The latest issue of the Anthony Powell Society Newsletter (No. 65, Winter 2016) is largely devoted to reports of a visit to Oxford made by its members last September. The theme was “Oxford Day Out: AP and His Chums,” and inevitably this involved visitation of sites relevant to Powell’s undergraduate friend Evelyn Waugh. These included the site of the Hypocrites Club at 31 St Aldate’s where both writers were members, nearby Christ Church where Sebastian Flyte was a student and Anthony Blanche recited The Waste Land through a megaphone, Balliol College where Powell was a student and Waugh once lewdly serenaded the Dean, and Wadham College where Maurice Bowra was Warden and Waugh was a frequent visitor.  The group ended up having tea at Hertford College where Waugh was a student.  This was much later also the undergraduate residence of the Powell Society’s Chairman (Robin Bynoe), who occupied the same rooms where Waugh lived during his second year. Hertford College was the site of the Waugh Society’s foundation meeting at the Waugh Centenary Conference in 2003.

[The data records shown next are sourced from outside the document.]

(** X13. In the document of a form, [sections] is [null] exactly when the
    form has no section, and [questions] of a section is [null] exactly
    when every question of the section is archived (or there is none);
    neither is ever an empty array. *)
Theorem empty_lists_are_null (db : database) (fid : Z) :
  (exists f, In f (forms db) /\ Forms.id f = fid) ->
  exists doc,
    FormRouter.get_formId_all (Pg.show_int fid) db
    = ({| FormRouter.status := 200;
          FormRouter.sent := FormRouter.Document (Some doc) |}, db) /\
    (FormRouter.f_sections doc = None <->
     forall s, In s (sections db) -> Sections.form_id s <> fid) /\
    FormRouter.f_sections doc <> Some [] /\
    forall ss sj,
      FormRouter.f_sections doc = Some ss -> In sj ss ->
      FormRouter.s_questions sj <> Some [] /\
      exists s,
        In s (sections db) /\ Sections.form_id s = fid /\
        FormRouter.s_id sj = Sections.id s /\
        (FormRouter.s_questions sj = None <->
         forall q, In q (question db) ->
                   Question.section_id q = Sections.id s ->
                   Question.archived q = true).
Proof.
  intros [f [Hf Hid]].
  unfold FormRouter.get_formId_all, FormRouter.select_form_all.
  rewrite as_int_show.
  destruct (filter (fun f0 => Pg.int_eq (Forms.id f0) (Some fid)) (forms db))
    as [ | f0 rest ] eqn:Hrows.
  { exfalso.
    assert (Hin : In f (filter (fun f0 => Pg.int_eq (Forms.id f0) (Some fid))
                          (forms db))).
    { apply filter_In. split; [exact Hf | ]. simpl. now apply Z.eqb_eq. }
    rewrite Hrows in Hin. contradiction. }
  assert (Hf0 : Forms.id f0 = fid).
  { assert (Hin : In f0 (filter (fun f1 => Pg.int_eq (Forms.id f1) (Some fid))
                           (forms db)))
      by (rewrite Hrows; now left).
    apply filter_In in Hin as [_ H]. simpl in H. now apply Z.eqb_eq. }
  exists (FormRouter.form_object db f0). split; [reflexivity | ].
  unfold FormRouter.form_object. simpl. rewrite Hf0.
  split; [ | split ].
  - rewrite json_agg_none, map_filter_nil. split; intros H s Hs.
    + apply Z.eqb_neq. now apply H.
    + apply Z.eqb_neq. now apply H.
  - apply json_agg_never_empty.
  - intros ss sj Hss Hsj.
    assert (Hin : In sj (map (FormRouter.section_object db)
                           (filter (fun s => Sections.form_id s =? fid)
                              (sections db)))).
    { destruct (map _ _) as [ | x l ]; [discriminate Hss | ].
      simpl in Hss. now injection Hss as <-. }
    apply in_map_iff in Hin as [s [<- Hs]].
    apply filter_In in Hs as [Hs Hform]. apply Z.eqb_eq in Hform.
    unfold FormRouter.section_object. simpl.
    split; [apply json_agg_never_empty | ].
    exists s. repeat split; auto.
    + intros H q Hq Hsec.
      apply json_agg_none in H.
      pose proof (proj1 (map_filter_nil _ _ _) H q Hq) as Hg.
      simpl in Hg. apply Z.eqb_eq in Hsec. rewrite Hsec in Hg.
      simpl in Hg. now destruct (Question.archived q).
    + intros H. apply json_agg_none, map_filter_nil.
      intros q Hq. simpl.
      destruct (Z.eqb_spec (Question.section_id q) (Sections.id s))
        as [E | E]; [ | reflexivity ].
      simpl. now rewrite (H q Hq E).
Qed.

There are several articles in the Newsletter mentioning Waugh’s Oxford connections, including that by Stephen Walker, its editor, from which the foregoing description was taken. Perhaps the most interesting to Waugh enthusiasts is that by Robin Bynoe: “Powell, Waugh, and Two Contrasting Role Models.” This recounts Waugh’s career as a student at the then rather socially dim Hertford College, and, in dealing with Waugh’s animosity toward his tutor, later Dean, CRMF Cruttwell, Bynoe provides what is to me some interesting new information about Cruttwell’s later descent into madness:

Here we enter the realm of gossip. It is High Table gossip, the best sort. The story is that after an evening spent necking the College port and insulting other members of the Senior Common Room he staggered out with the admirable intention of counting the railings that form a circle around the Radcliffe Camera. He failed however to mark the railing with which he started, and when his fellows emerged from their beds the next morning he was still at it. The tally was by then some thousands. He was dispatched to a place of safety.

One is inclined to feel sorry for him but for another bit of gossip. This involves the aftermath of a tiff with a colleague. This man was standing in the Quad when a large piece of masonry fell from the roof, narrowly missing him. Cruttwell’s face appeared in the space previously occupied by the masonry, “Awfully unsafe, these roofs,” he cackled.